## Supplied information
——————————
(* ===== verification/Catcher.v ===== *)
(** * Catcher: error catchers, their bases and ranks
    (core/lib/src/catcher/catcher.rs)

    As in [Route], the handler is a parameter of the record; [None] is a panic
    or, for [map_base], the error of the parser. *)

From S2P Require Import Prelude Crates RawStr UriTables Uri Route.

Section Catcher.
Context `{StablePattern} `{Memchr} `{PercentEncoding} `{Pear}.

(** [struct Catcher]. *)
Record Catcher {Handler : Type} := Catcher_with {
  name : option str;
  code : option Z;
  handler : Handler;
  base : Origin;
  rank : Z;
  location : option (str * Z * Z);
}.

(** [fn rank]: minus the number of non-empty segments. *)
Definition catcher_rank (base : str) : Z :=
  (- Z.of_nat (length (List.filter nonempty (path_segments base))))%Z.

(** [Catcher::new]: the assertion on the code may fail. *)
Definition Catcher_new {Handler} (code : option Z) (handler : Handler)
  : option (@Catcher Handler) :=
  if match code with Some code => (400 <=? code)%Z && (code <? 600)%Z | None => true end then
    Some (Catcher_with Handler None code handler root (catcher_rank (path root)) None)
  else None.

(** The catcher at another base, with its rank. *)
Definition with_base {Handler} (base : Origin) (self : @Catcher Handler) : @Catcher Handler :=
  Catcher_with Handler (name self) (code self) (handler self) base (catcher_rank (path base))
    (location self).

(** [Catcher::rebase]. *)
Definition rebase {Handler} (new : Origin) (self : @Catcher Handler)
  : option (@Catcher Handler) :=
  base ← (if bool_decide (path (base self) = #"/")
          then Some (into_normalized_nontrailing (clear_query new))
          else into_normalized_nontrailing <$>
                 Origin_parse (path new ++ to_string (base self)));
  Some (with_base base self).

(** [Catcher::map_base]: normalized first, then stripped of its query. *)
Definition map_base {Handler} (mapper : Origin → str) (self : @Catcher Handler)
  : option (@Catcher Handler) :=
  new_base ← Origin_parse (mapper (base self));
  Some (with_base (clear_query (into_normalized_nontrailing new_base)) self).

(** [impl Default for Catcher], given its handler; [None] as a code never
    fails the assertion. *)
Definition Catcher_default {Handler} (handler : Handler) : @Catcher Handler :=
  Catcher_with Handler (Some (#"<Rocket Catcher>")) None handler root (catcher_rank (path root))
    None.

(** [struct StaticInfo] and [impl From<StaticInfo> for Catcher]. *)
Record CatcherInfo {Handler : Type} := CatcherInfo_new {
  info_name : str;
  info_code : option Z;
  info_handler : Handler;
  info_location : str * Z * Z;
}.

Definition catcher_from {Handler} (info : @CatcherInfo Handler) : option (@Catcher Handler) :=
  catcher ← Catcher_new (info_code info) (info_handler info);
  Some (Catcher_with Handler (Some (info_name info)) (code catcher) (handler catcher)
          (base catcher) (rank catcher) (Some (info_location info))).

(** The invariant of catchers. *)
Definition catcher_wf {Handler} (c : @Catcher Handler) : Prop :=
  Origin_valid (base c) ∧ is_normalized_nontrailing (base c) = true ∧ query (base c) = None ∧
  rank c = catcher_rank (path (base c)) ∧
  match code c with Some code => (400 ≤ code < 600)%Z | None => True end.
End Catcher.

Arguments Catcher : clear implicits.
Arguments CatcherInfo : clear implicits.

(** ** Lemmas *)

Section catcher_lemmas.
Context `{StablePatternLaws} `{MemchrLaws} `{PercentEncodingLaws} `{PearLaws}.

Lemma percent_decode_lossy_empty s :
  is_empty (cow_value (percent_decode_lossy s)) = is_empty s.
Proof.
  unfold percent_decode_lossy. destruct (is_empty s) eqn:E; [done|].
  apply is_empty_false in E. by apply is_empty_false, percent_decode_nonempty.
Qed.

(** The rank counts the words. *)
Lemma path_segments_words p :
  length (List.filter nonempty (path_segments p)) = length (words p).
Proof.
  unfold path_segments, words. induction (path_raw_segments p) as [|s ss IH]; [done|].
  pose proof (percent_decode_lossy_empty s) as He. destruct s as [|c s]; simpl.
  - destruct (nonempty ss); exact IH.
  - unfold nonempty at 1. rewrite He. simpl. by f_equal.
Qed.

Lemma catcher_rank_words p : catcher_rank p = (- Z.of_nat (length (words p)))%Z.
Proof. unfold catcher_rank. by rewrite path_segments_words. Qed.

(** The words of a valid path. *)
Lemma words_graphic t :
  Forall (λ c, graphic c = true) t →
  words (slash :: t) = List.filter nonempty (split_on slash t).
Proof.
  intros Ht. unfold words, path_raw_segments. rewrite trim_all_graphic by by constructor.
  by autorewrite with crates.
Qed.

Lemma words_to_normalized_false t :
  Forall (λ c, is_pchar c = true) t →
  words (path_to_normalized true false (slash :: t)) = words (slash :: t).
Proof.
  intros Ht. destruct (raw_segments_snoc (slash :: t)) as (ws & w & Hw).
  pose proof (to_normalized_bytes false t Ht) as Hb.
  rewrite (to_normalized_words _ _ _ _ Hw) in *.
  rewrite words_graphic by (inversion Hb; by apply pchars_graphic).
  unfold words. rewrite Hw. unfold normal_words. cbn [andb].
  pose proof (raw_segments_no_slash (slash :: t)) as Hs. rewrite Hw in Hs.
  pose proof (Forall_filter_list nonempty _ _ Hs) as Hf.
  pose proof (filter_nonempty_ne (ws ++ [w])) as Hne.
  destruct (List.filter nonempty (ws ++ [w])) as [|x l]; [done|]. cbn [is_empty].
  rewrite split_join by done. by apply filter_nonempty_id.
Qed.

Lemma normalize_nontrailing_words o :
  Origin_valid o → words (path (into_normalized_nontrailing o)) = words (path o).
Proof.
  intros (Hs & Hp & _). cbn [fst snd] in *. apply starts_with_slash in Hs as [t Ht].
  unfold into_normalized_nontrailing. destruct (negb _); [|done].
  destruct (is_normalized o && has_trailing_slash o) eqn:E.
  - cbn [path]. apply andb_true_iff in E as [_ E]. unfold has_trailing_slash in E.
    autorewrite with crates in E. apply andb_true_iff in E as [Hl He].
    apply ends_with_spec in He as [r Hr]. rewrite Ht in Hr. destruct r as [|c r].
    { simplify_eq/=. by rewrite Ht in Hl. }
    simplify_eq/=. rewrite Ht in *. inversion Hp as [|?? _ Hp']. apply Forall_app in Hp' as [Hr' _].
    change (slash :: r ++ [slash]) with ((slash :: r) ++ [slash]) at 1 2.
    rewrite length_app, Nat.add_sub, take_app_length.
    rewrite words_app by by apply pchars_graphic. by rewrite words_root, app_nil_r.
  - unfold _normalize. cbn [path]. destruct (path_is_normalized true (path o)); [done|].
    cbn [negb]. rewrite Ht in *. apply words_to_normalized_false. by inversion Hp.
Qed.

Lemma normalize_nontrailing_valid o :
  Origin_valid o → query o = None →
  Origin_valid (into_normalized_nontrailing o) ∧
  query (into_normalized_nontrailing o) = None ∧
  is_normalized_nontrailing (into_normalized_nontrailing o) = true.
Proof.
  intros Hv Hq. assert (query (into_normalized_nontrailing o) = None) as Hq'.
  { unfold into_normalized_nontrailing. destruct (negb _); [|done].
    destruct (_ && _); [done|]. unfold _normalize. cbn [query]. by rewrite Hq. }
  split_and!; [|done|apply nontrailing_is_normalized; [done|congruence]].
  destruct Hv as (Hs & Hp & _). cbn [fst snd] in *.
  split_and!; cbn [fst snd]; [| |by rewrite Hq'];
    unfold into_normalized_nontrailing; (destruct (negb _); [|done]);
    (destruct (_ && _) eqn:E; cbn [path]).
  - apply andb_true_iff in E as [_ E]. unfold has_trailing_slash in E.
    apply andb_true_iff in E as [Hl _]. apply starts_with_slash in Hs as [t Ht].
    rewrite Ht in *. by destruct t.
  - unfold _normalize. cbn [path]. case_match; [|done].
    destruct (raw_segments_snoc (path o)) as (ws & w & Hw).
    by rewrite (to_normalized_words _ _ _ _ Hw).
  - by apply Forall_take.
  - unfold _normalize. cbn [path]. case_match; [|done].
    apply starts_with_slash in Hs as [t Ht]. rewrite Ht in *.
    apply to_normalized_bytes. by inversion Hp.
Qed.

(** The non-trailing normal form of a parsed origin has the origin's
    non-empty segments, and, when the origin's query is absent or normalized,
    or its path is not normalized, it is normalized without trailing slash. *)
Theorem into_normalized_nontrailing_correct (o : Origin) :
  Origin_valid o →
  words (path (into_normalized_nontrailing o)) = words (path o) ∧
  ((path_is_normalized true (path o) = true →
    ∀ q, query o = Some q → query_is_normalized q = true) →
   is_normalized_nontrailing (into_normalized_nontrailing o) = true).
Proof.
  intros Ho. split; [by apply normalize_nontrailing_words|by apply nontrailing_is_normalized].
Qed.

Lemma catcher_wf_with_base {Handler} (c : Catcher Handler) o :
  catcher_wf c → Origin_valid o → query o = None →
  catcher_wf (with_base (into_normalized_nontrailing o) c).
Proof.
  intros (_ & _ & _ & _ & Hcode) Ho Hq.
  destruct (normalize_nontrailing_valid o Ho Hq) as (? & ? & ?). by split_and!.
Qed.

Lemma valid_app (a b : Origin) :
  Origin_valid a → Origin_valid b → query b = None →
  Origin_parse (path a ++ to_string b) = Some (Origin_new (path a ++ path b) None).
Proof.
  intros (Ha & Hpa & _) (Hb & Hpb & _) Hq. cbn [fst snd] in *. unfold Origin_parse.
  assert (path a ++ to_string b = origin_syntax (path a ++ path b, None)) as ->.
  { unfold to_string, origin_syntax. cbn [fst snd]. by rewrite Hq, !app_nil_r. }
  rewrite origin_from_str_valid; [done|]. split_and!; cbn [fst snd].
  - by apply starts_with_app_l.
  - by apply Forall_app.
  - done.
Qed.

Lemma Catcher_new_iff {Handler} (h : Handler) (status : option Z) :
  is_Some (Catcher_new status h) ↔ ∀ n, status = Some n → (400 ≤ n < 600)%Z.
Proof.
  unfold Catcher_new. destruct status as [n|]; [|by split; [done|eexists]].
  destruct (_ && _) eqn:E; (split; [intros Hs ? [= <-]|intros Hn]).
  - lia.
  - by eexists.
  - by destruct Hs.
  - specialize (Hn n eq_refl). lia.
Qed.

Lemma Catcher_new_wf {Handler} (h : Handler) (status : option Z) c :
  Catcher_new status h = Some c → catcher_wf c.
Proof.
  intros Hc. pose proof (proj1 (Catcher_new_iff h status) (mk_is_Some _ _ Hc)) as Hn. unfold Catcher_new in Hc.
  destruct (match status with Some _ => _ | None => _ end); [|done]. simplify_eq/=.
  split_and!; cbn [base query rank code path root].
  + split_and!; [done|by repeat constructor|done].
  + unfold is_normalized_nontrailing, is_normalized, has_trailing_slash. cbn [path query root].
    assert (path_is_normalized true [slash] = true) as ->; [|done].
    rewrite (is_normalized_snoc _ [] []); [done|]. by rewrite raw_segments_slash.
  + done.
  + done.
  + destruct status; [by apply Hn|done].
Qed.

Lemma rebase_wf {Handler} (c : Catcher Handler) (new : Origin) :
  catcher_wf c → Origin_valid new →
  ∃ c', rebase new c = Some c' ∧ catcher_wf c' ∧ code c' = code c ∧
    words (path (base c')) = words (path new) ++ words (path (base c)) ∧
    rank c' = (rank c - Z.of_nat (length (words (path new))))%Z.
Proof.
  intros Hwf Hv. pose proof Hwf as (Hb & Hn & Hq & Hr & _). unfold rebase.
  case_bool_decide as Hroot.
  + assert (Origin_valid (clear_query new)) as Hv' by (destruct Hv as (? & ? & _); by split_and!).
    eexists. split_and!; [done|by apply catcher_wf_with_base|done| |];
      cbn [base rank with_base]; rewrite ?catcher_rank_words, normalize_nontrailing_words by done;
      cbn [path clear_query set_query].
    * rewrite Hroot. change (#"/") with [slash]. by rewrite words_root, app_nil_r.
    * rewrite Hr, Hroot, catcher_rank_words. change (#"/") with [slash]. rewrite words_root. simpl. lia.
  + rewrite valid_app by done. set (o := Origin_new _ _).
    assert (Origin_valid o) as Ho.
    { destruct Hv as (? & ? & _), Hb as (? & ? & _).
      split_and!; cbn; [by apply starts_with_app_l|by apply Forall_app|done]. }
    assert (words (path new ++ path (base c)) = words (path new) ++ words (path (base c))) as Hw.
    { destruct Hv as (Hs & Hp & _), Hb as (Hs' & _). cbn [fst snd] in *.
      apply starts_with_slash in Hs as [t Ht], Hs' as [t' Ht']. rewrite Ht, Ht' in *.
      apply words_app, pchars_graphic. by inversion Hp. }
    eexists. split_and!; [done|by apply catcher_wf_with_base|done| |];
      cbn [base rank with_base]; rewrite ?catcher_rank_words, normalize_nontrailing_words by done;
      cbn [path o].
    * done.
    * rewrite Hw, Hr, catcher_rank_words, length_app. lia.
Qed.

Lemma map_base_wf {Handler} (c c' : Catcher Handler) (mapper : Origin → str) :
  catcher_wf c → map_base mapper c = Some c' → "?"%char ∉ mapper (base c) → catcher_wf c'.
Proof.
  intros Hwf Hc Hm. unfold map_base in Hc. apply bind_Some in Hc as (o & Ho & [= <-]).
  apply Origin_parse_valid in Ho as [Hv Hs].
  assert (query o = None) as Hq.
  { destruct (query o) as [q|] eqn:E; [|done]. rewrite <-Hs in Hm. unfold to_string in Hm.
    rewrite E in Hm. set_solver. }
  pose proof (catcher_wf_with_base c o Hwf Hv Hq) as Hw.
  destruct (normalize_nontrailing_valid o Hv Hq) as (_ & Hq' & _).
  destruct (into_normalized_nontrailing o) as [p q]. cbn [query] in Hq'. by subst q.
Qed.

(** The invariant of catchers - a valid normalized base without trailing
    slash and query, the rank that counts its segments, a code of an error -
    holds of new catchers, whose codes are exactly the error codes, and is
    kept by [rebase], which never panics and prefixes the words of the base;
    [map_base] keeps it when the new base has no query. *)
Theorem catcher_invariant {Handler} (h : Handler) (c : Catcher Handler) (new : Origin)
    (mapper : Origin → str) (status : option Z) :
  (is_Some (Catcher_new status h) ↔ ∀ n, status = Some n → (400 ≤ n < 600)%Z) ∧
  (∀ c', Catcher_new status h = Some c' → catcher_wf c') ∧
  (catcher_wf c → Origin_valid new →
   ∃ c', rebase new c = Some c' ∧ catcher_wf c' ∧ code c' = code c ∧
     words (path (base c')) = words (path new) ++ words (path (base c)) ∧
     rank c' = (rank c - Z.of_nat (length (words (path new))))%Z) ∧
  (catcher_wf c →
   ∀ c', map_base mapper c = Some c' → "?"%char ∉ mapper (base c) → catcher_wf c').
Proof.
  split_and!; [apply Catcher_new_iff|apply Catcher_new_wf|apply rebase_wf|].
  intros Hc c'. by apply map_base_wf.
Qed.
End catcher_lemmas.

(** The theorems at concrete bases. *)
Section witness.
Import Reference PearReference.

Example into_normalized_nontrailing_witness :
  let o := Origin_new (#"//a/") None in
  is_normalized_nontrailing (into_normalized_nontrailing o) = true ∧
  to_string (into_normalized_nontrailing o) = #"/a".
Proof.
  intros o. split; [|by vm_compute].
  assert (Origin_valid o) as Hv by (split_and!; [done|by repeat constructor|done]).
  by apply (proj2 (into_normalized_nontrailing_correct o Hv)).
Defined.

Example catcher_invariant_witness :
  let c := Catcher_default tt in
  catcher_wf c ∧
  ∃ c', rebase (Origin_new (#"/api/") None) c = Some c' ∧ catcher_wf c' ∧ rank c' = (-1)%Z.
Proof.
  intros c.
  assert (catcher_wf c) as Hw.
  { split_and!; try done. split_and!; [done|by repeat constructor|done]. }
  split; [done|].
  assert (Origin_valid (Origin_new (#"/api/") None)) as Hv
    by (split_and!; [done|by repeat constructor|done]).
  destruct (catcher_invariant tt c (Origin_new (#"/api/") None) (λ o, path o) None)
    as (_ & _ & Hr & _).
  destruct (Hr Hw Hv) as (c' & Hc' & Hw' & _ & _ & Hrk). exists c'. split_and!; [done..|].
  rewrite Hrk. by vm_compute.
Defined.
End witness.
——————————
## Task to complete
The lines to extract from the data above begin with the line containing "(handler : Handler) : @Catcher" and end with the line containing "catcher ← Catcher_new". Extract them exactly, including both.

## Task output
Definition Catcher_default {Handler} (handler : Handler) : @Catcher Handler :=
  Catcher_with Handler (Some (#"<Rocket Catcher>")) None handler root (catcher_rank (path root))
    None.

(** [struct StaticInfo] and [impl From<StaticInfo> for Catcher]. *)
Record CatcherInfo {Handler : Type} := CatcherInfo_new {
  info_name : str;
  info_code : option Z;
  info_handler : Handler;
  info_location : str * Z * Z;
}.

Definition catcher_from {Handler} (info : @CatcherInfo Handler) : option (@Catcher Handler) :=
  catcher ← Catcher_new (info_code info) (info_handler info);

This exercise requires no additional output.